Exercise prompt: Only lines holding "filter" are needed; copy each of them from the data below.

Material for this task:
Definition consume_mandate_inner_impl (params : ConsumeParams)
    : M Conn (Result AuthzReceipt AuthzError) :=
  existing ←? db_err (sql_query (select_use (cp_tool_call_id params)));
  match existing with
  | Some u =>
      consumed_at ← match parse_rfc3339 (ur_consumed_at u) with
                    | Some dt => mret dt
                    | None => store_now
                    end;
      ok {| ar_mandate_id := cp_mandate_id params;
            ar_use_id := ur_use_id u;
            ar_use_count := as_u32 (ur_use_count u);
            ar_consumed_at := consumed_at;
            ar_tool_call_id := cp_tool_call_id params;
            ar_was_new := false |}
  | None =>
      _ ←? claim_nonce params;
      row ←? db_err (sql_query (fun d => db_mandates d !! cp_mandate_id params));
      match row with
      | None => err (MandateNotFound (cp_mandate_id params))
      | Some r =>
          new_count ←? mret (check_limits (mr_use_count r) (mr_single_use r) (mr_max_uses r));
          _ ←? db_err (sql_execute (update_use_count (cp_mandate_id params) new_count));
          let use_id := compute_use_id_impl (cp_mandate_id params) (cp_tool_call_id params)
                          (as_u32 new_count) in
          consumed_at ← store_now;
          _ ←? db_err (sql_execute (insert_use
            {| ur_use_id := use_id;
               ur_mandate_id := cp_mandate_id params;
               ur_tool_call_id := cp_tool_call_id params;
               ur_use_count := new_count;
               ur_consumed_at := to_rfc3339 consumed_at;
               ur_tool_name := cp_tool_name params;
               ur_operation_class := cp_operation_class params;
               ur_nonce := cp_nonce params;
               ur_source_run_id := cp_source_run_id params |}));
          ok {| ar_mandate_id := cp_mandate_id params;
                ar_use_id := use_id;
                ar_use_count := as_u32 new_count;
                ar_consumed_at := consumed_at;
                ar_tool_call_id := cp_tool_call_id params;
                ar_was_new := true |}
      end
  end.

(** ** mandate_store_next/txn.rs *)

Definition consume_mandate_in_txn_impl (params : ConsumeParams)
    : M Conn (Result AuthzReceipt AuthzError) :=
  _ ←? db_err sql_begin_immediate;
  result ← consume_mandate_inner_impl params;
  match result with
  | Ok receipt => _ ←? db_err sql_commit; ok receipt
  | Err e => _ ← sql_rollback; err e
  end.
Definition project_from_origin (decision_origin : option DecisionOrigin) (decision : Decision)
    (fail_closed_applied : bool) (reason_code : string) : option DenyConvergenceProjection :=
  origin ← decision_origin;
  match origin with
  | FailClosedMatrix =>
      Some (projection false true false SrcOriginContext true "origin_fail_closed_matrix")
  | RuntimeEnforcement =>
      Some (projection false false true SrcOriginContext true "origin_runtime_enforcement")
  | PolicyEngine =>
      match decision with
      | DDeny => Some (projection true false false SrcOriginContext true "origin_policy_engine_deny")
      | DError => Some (projection false false true SrcOriginContext true "origin_policy_engine_error")
      | DAllow => Some (not_deny_projection SrcOriginContext true "origin_policy_engine_allow")
      end
  | ObligationExecutor =>
      Some (project_from_legacy_decision decision fail_closed_applied reason_code)
  end.

Definition project_from_fulfillment_path (path : option FulfillmentDecisionPath)
    : option DenyConvergenceProjection :=
  path ← path;
  match path with
  | FPolicyDeny =>
      Some (projection true false false SrcFulfillmentPath true "fulfillment_policy_deny")
  | FFailClosedDeny =>
      Some (projection false true false SrcFulfillmentPath true "fulfillment_fail_closed_deny")
  | FDecisionError =>
      Some (projection false false true SrcFulfillmentPath true "fulfillment_decision_error")
  | FPolicyAllow =>
      Some (not_deny_projection SrcFulfillmentPath true "fulfillment_policy_allow")
  end.

Definition project_deny_convergence (decision_outcome_kind : option DecisionOutcomeKind)
    (decision_origin : option DecisionOrigin)
    (fulfillment_decision_path : option FulfillmentDecisionPath) (decision : Decision)
    (fail_closed_applied : bool) (reason_code : string) : DenyConvergenceProjection :=
  match decision_outcome_kind with
  | Some KPolicyDeny => projection true false false SrcOutcomeKind false "outcome_policy_deny"
  | Some KFailClosedDeny =>
      projection false true false SrcOutcomeKind false "outcome_fail_closed_deny"
  | Some KEnforcementDeny =>
      projection false false true SrcOutcomeKind false "outcome_enforcement_deny"
  | Some (KObligationApplied | KObligationSkipped | KObligationError) =>
      not_deny_projection SrcOutcomeKind false "outcome_not_deny"
  | None =>
      match project_from_origin decision_origin decision fail_closed_applied reason_code with
      | Some origin_projection => origin_projection
      | None =>
          match project_from_fulfillment_path fulfillment_decision_path with
          | Some path_projection => path_projection
          | None => project_from_legacy_decision decision fail_closed_applied reason_code
          end
      end
  end.

(** ** replay_compat.rs *)

Definition DECISION_BASIS_VERSION_V1 := "wave39_v1".

Inductive ReplayClassificationSource : Type :=
| ConvergedOutcome | RFulfillmentPath | LegacyFallback.
#[global] Instance replay_classification_source_eq : EqDecision ReplayClassificationSource.
Proof. solve_decision. Defined.

Record ReplayCompatProjection : Type := mkReplayCompatProjection {
  rp_compat_fallback_applied : bool;
  rp_classification_source : ReplayClassificationSource;
  rp_replay_diff_reason : string;
  rp_legacy_shape_detected : bool
}.

Definition reason_from_outcome_kind (kind : DecisionOutcomeKind) : string :=
  match kind with
  | KPolicyDeny => "converged_policy_deny"
  | KFailClosedDeny => "converged_fail_closed_deny"
  | KObligationApplied => "converged_obligation_applied"
  | KObligationSkipped => "converged_obligation_skipped"
  | KObligationError => "converged_obligation_error"
  | KEnforcementDeny => "converged_enforcement_deny"
  end.

Definition reason_from_fulfillment_path (path : FulfillmentDecisionPath) : string :=
  match path with
  | FPolicyAllow => "fulfillment_policy_allow"
  | FPolicyDeny => "fulfillment_policy_deny"
  | FFailClosedDeny => "fulfillment_fail_closed_deny"
  | FDecisionError => "fulfillment_decision_error"
  end.

Definition reason_from_legacy_decision (decision : Decision) : string :=
  match decision with
  | DAllow => "legacy_decision_allow"
  | DDeny => "legacy_decision_deny"
  | DError => "legacy_decision_error"
  end.

Definition project_replay_compat (decision_outcome_kind : option DecisionOutcomeKind)
    (decision_origin : option DecisionOrigin) (outcome_compat_state : option OutcomeCompatState)
    (fulfillment_decision_path : option FulfillmentDecisionPath) (decision : Decision)
    : ReplayCompatProjection :=
  let legacy_shape_detected :=
    negb (opt_is_some decision_outcome_kind) || negb (opt_is_some decision_origin)
    || negb (opt_is_some outcome_compat_state) || negb (opt_is_some fulfillment_decision_path) in
  let '(classification_source, replay_diff_reason) :=
    match decision_outcome_kind with
    | Some kind => (ConvergedOutcome, reason_from_outcome_kind kind)
    | None =>
        match fulfillment_decision_path with
        | Some path => (RFulfillmentPath, reason_from_fulfillment_path path)
        | None => (LegacyFallback, reason_from_legacy_decision decision)
        end
    end in
  {| rp_compat_fallback_applied := negb (bool_decide (classification_source = ConvergedOutcome));
     rp_classification_source := classification_source;
     rp_replay_diff_reason := replay_diff_reason;
     rp_legacy_shape_detected := legacy_shape_detected |}.

(** ** consumer_contract.rs *)

Definition DECISION_CONSUMER_CONTRACT_VERSION_V1 := "wave41_v1".

Inductive ConsumerReadPath : Type := ConvergedDecision | CompatibilityMarkers | LegacyDecision.
#[global] Instance consumer_read_path_eq : EqDecision ConsumerReadPath.
Proof. solve_decision. Defined.

Inductive ConsumerPayloadState : Type := Converged | CompatibilityFallback | LegacyBase.
#[global] Instance consumer_payload_state_eq : EqDecision ConsumerPayloadState.
Proof. solve_decision. Defined.

Record ConsumerContractProjection : Type := mkConsumerContractProjection {
  ccp_read_path : ConsumerReadPath;
  ccp_fallback_applied : bool;
  ccp_payload_state : ConsumerPayloadState;
  ccp_required_consumer_fields : list string
}.

Definition required_consumer_fields_v1 : list string :=
  ["decision"; "reason_code"; "decision_outcome_kind"; "decision_origin";
   "fulfillment_decision_path"; "decision_basis_version"].

Definition project_consumer_contract (decision_outcome_kind : option DecisionOutcomeKind)
    (decision_origin : option DecisionOrigin)
    (fulfillment_decision_path : option FulfillmentDecisionPath)
    (decision_basis_version : option string) (compat_fallback_applied : option bool)
    (classification_source : option ReplayClassificationSource)
    (legacy_shape_detected : option bool) : ConsumerContractProjection :=
  let converged_present :=
    opt_is_some decision_outcome_kind && opt_is_some decision_origin
    && opt_is_some fulfillment_decision_path in
  let compatibility_present :=
    opt_is_some decision_basis_version || opt_is_some compat_fallback_applied
    || opt_is_some classification_source || opt_is_some legacy_shape_detected in
  let read_path :=
    if converged_present then ConvergedDecision
    else if compatibility_present then CompatibilityMarkers
    else LegacyDecision in
  let payload_state :=
    match read_path with
    | ConvergedDecision =>
        if default false compat_fallback_applied || default false legacy_shape_detected
        then CompatibilityFallback else Converged
    | CompatibilityMarkers => CompatibilityFallback
    | LegacyDecision => LegacyBase
    end in
  {| ccp_read_path := read_path;
     ccp_fallback_applied := negb (bool_decide (read_path = ConvergedDecision));
     ccp_payload_state := payload_state;
     ccp_required_consumer_fields := required_consumer_fields_v1 |}.

(** ** context_contract.rs *)

Definition DECISION_CONTEXT_CONTRACT_VERSION_V1 := "wave42_v1".

Inductive ContextPayloadState : Type := CompleteEnvelope | PartialEnvelope | AbsentEnvelope.
#[global] Instance context_payload_state_eq : EqDecision ContextPayloadState.
Proof. solve_decision. Defined.

Record ContextContractProjection : Type := mkContextContractProjection {
  xcp_payload_state : ContextPayloadState;
  xcp_required_context_fields : list string;
  xcp_missing_context_fields : list string
}.

Definition required_context_fields_v1 : list string :=
  ["lane"; "principal"; "auth_context_summary"; "approval_state"].

Definition project_context_contract (lane principal auth_context_summary approval_state
    : option string) : ContextContractProjection :=
  let fields := [("lane", lane); ("principal", principal);
                 ("auth_context_summary", auth_context_summary);
                 ("approval_state", approval_state)] in
  let present := length (List.filter (fun f => opt_is_some (snd f)) fields) in
  {| xcp_payload_state :=
       if Nat.eqb present 0 then AbsentEnvelope
       else if Nat.eqb present (length fields) then CompleteEnvelope
       else PartialEnvelope;
     xcp_required_context_fields := required_context_fields_v1;
     xcp_missing_context_fields :=
       omap (fun f => if opt_is_some (snd f) then None else Some (fst f)) fields |}.

(** ** Properties *)

(** The deny marker a projection sets, if any. *)
Definition deny_markers (p : DenyConvergenceProjection) : list bool :=
  [dp_policy_deny p; dp_fail_closed_deny p; dp_enforcement_deny p].

(** The deny classification degrades gracefully.  For the event of any
    decision, the projection that reads the canonical outcome and the fallbacks
    that read only the origin, or only the base decision fields, set the same
    markers: exactly one of policy, fail-closed and enforcement deny when the
    decision is not an allow, and none when it is. *)
Theorem deny_projections_agree decision reason_code fail_closed applied skipped error path :
  let oc := classify_decision_outcome decision reason_code fail_closed applied skipped error in
  let full := project_deny_convergence (Some (oc_kind oc)) (Some (oc_origin oc)) path
                decision fail_closed reason_code in
  let from_origin := project_deny_convergence None (Some (oc_origin oc)) path
                       decision fail_closed reason_code in
  let legacy := project_deny_convergence None None None decision fail_closed reason_code in
  deny_markers full = deny_markers legacy /\ deny_markers from_origin = deny_markers legacy /\
  length (List.filter (fun b => b) (deny_markers full)) =
    (if decide (decision = DAllow) then 0 else 1)%nat /\
  dp_legacy_fallback_applied full = false /\ dp_legacy_fallback_applied legacy = true.
Proof.
  unfold classify_decision_outcome, project_deny_convergence.
  destruct decision, fail_closed, (is_enforcement_deny_reason reason_code) eqn:E, applied, error;
    cbn; rewrite ?E; by repeat split.
Qed.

Exercise answer:
  let present := length (List.filter (fun f => opt_is_some (snd f)) fields) in
  length (List.filter (fun b => b) (deny_markers full)) =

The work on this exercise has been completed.